[ad_1]
Discovering new materials and drugs typically involves a manual, trial-and-error process that can take decades and cost millions of dollars. To simplify this process, scientists often use machine learning to predict molecular properties and narrow down the molecules they need to synthesize and test in the lab.
Researchers at MIT and the MIT-Watson AI Lab have developed a new, unified framework that can simultaneously predict molecular properties and generate new molecules far more efficiently than popular deep learning approaches.
To teach a machine learning model to predict the biological or mechanical properties of a molecule, researchers must show it millions of labeled molecular structures—a process known as training. Due to the cost of discovering molecules and the challenges of manually labeling millions of structures, large training datasets are often difficult to obtain, limiting the effectiveness of machine learning approaches.
In contrast, the system developed by the MIT researchers can efficiently determine molecular properties using only a small amount of data. Their system has a basic understanding of the rules that dictate how building blocks come together to produce functional molecules. These rules capture similarities between molecular structures, helping the system generate new molecules and predict their properties in a data-efficient way.

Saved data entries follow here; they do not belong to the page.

(** What acceptance does. *)
Definition accepted_state (p : ShipPairing) (e : ShipPairingEntry) : ShipPairing :=
  set_restart true (next_revision (set_activated false
    (set_ring_buffer (push_entry (pushed e) (ring_buffer p)) p))).

Lemma bit_set v n : (0 <= n)%Z → negb (Z.land v (Z.shiftl 1 n) =? 0)%Z = Z.testbit v n.
Proof.
  intros Hn. rewrite Z.shiftl_1_l. destruct (Z.testbit v n) eqn:E.
  - destruct (Z.eqb_spec (Z.land v (2 ^ n)) 0) as [E0|]; [|done]. exfalso.
    apply (f_equal (λ x, Z.testbit x n)) in E0.
    rewrite Z.land_spec, E, Z.pow2_bits_true, Z.bits_0 in E0 by done. done.
  - destruct (Z.eqb_spec (Z.land v (2 ^ n)) 0) as [|E0]; [done|]. exfalso. apply E0, Z.bits_inj'. intros m Hm.
    rewrite Z.land_spec, Z.bits_0, Z.pow2_bits_eqb by done.
    destruct (Z.eqb_spec n m) as [->|]; [by rewrite E|by rewrite andb_false_r].
Qed.

Lemma IsCurveSupported_spec p o C : C ∈ curves → o = Some C →
  ShipPairingIsCurveSupported p o = true ↔
  ((o = Some TLS_CERTIFICATE_CURVE_SECP256R1 ∧ Z.testbit (supported_curves p) 0 = true) ∨
   (o = Some TLS_CERTIFICATE_CURVE_BRAINPOOLP256R1 ∧ Z.testbit (supported_curves p) 1 = true) ∨
   (o = Some TLS_CERTIFICATE_CURVE_BRAINPOOLP384R1 ∧ Z.testbit (supported_curves p) 2 = true)).
Proof.
  unfold curves, ShipPairingIsCurveSupported. rewrite !elem_of_cons, elem_of_nil.
  unfold kShipPairingCurveSecp256r1, kShipPairingCurveBrainpoolP256r1, kShipPairingCurveBrainpoolP384r1.
  rewrite !bit_set by lia.
  intros [->|[->|[->|[]]]] ->; cbn [StringIsEmpty]; rewrite bool_decide_false by done; unfold value_is;
    repeat (first [rewrite bool_decide_true by done | rewrite bool_decide_false by done]); cbv iota;
    (split; [auto|]); intros [[E ?]|[[E ?]|[E ?]]]; done.
Qed.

This method outperformed other machine learning approaches on both small and large data sets and was able to accurately predict molecular properties and generate viable molecules when the data set contained fewer than 100 samples.
“Our goal in this project is to use data-driven methods to speed up the discovery of new molecules, so you can train a model to make predictions without all these expensive experiments,” says lead author Minghao Guo. Graduated in Computer Science and Electrical Engineering (EECS).
Guo’s co-authors include MIT-IBM Watson AI Lab research staff Veronica Tost, Payal Das and Ji Chen; recent MIT graduates Samuel Song ’23 and Adithya Balachandran ’23; and senior author Wojciech Matusik, a professor of electrical engineering and computer science and a member of the MIT-IBM Watson AI Lab, who leads the computational design and fabrication group at the MIT Computer Science and Artificial Intelligence Laboratory (CSAIL). The research will be presented at the International Conference on Machine Learning.
Learning the language of molecules
To get the best results with machine learning models, scientists need to train datasets with millions of molecules that have similar properties to the ones they detect. In reality, these domain-specific datasets are usually very small. Thus, researchers use models that have been previously trained on large datasets of general molecules, which they then apply to much smaller, targeted datasets. However, because these models lack domain-specific knowledge, they perform poorly.
The MIT team took a different approach. They created a machine learning system that automatically learns the “language” of molecules—known as molecular grammar—using only small, domain-specific data sets. It uses this grammar to construct viable molecules and predict their properties.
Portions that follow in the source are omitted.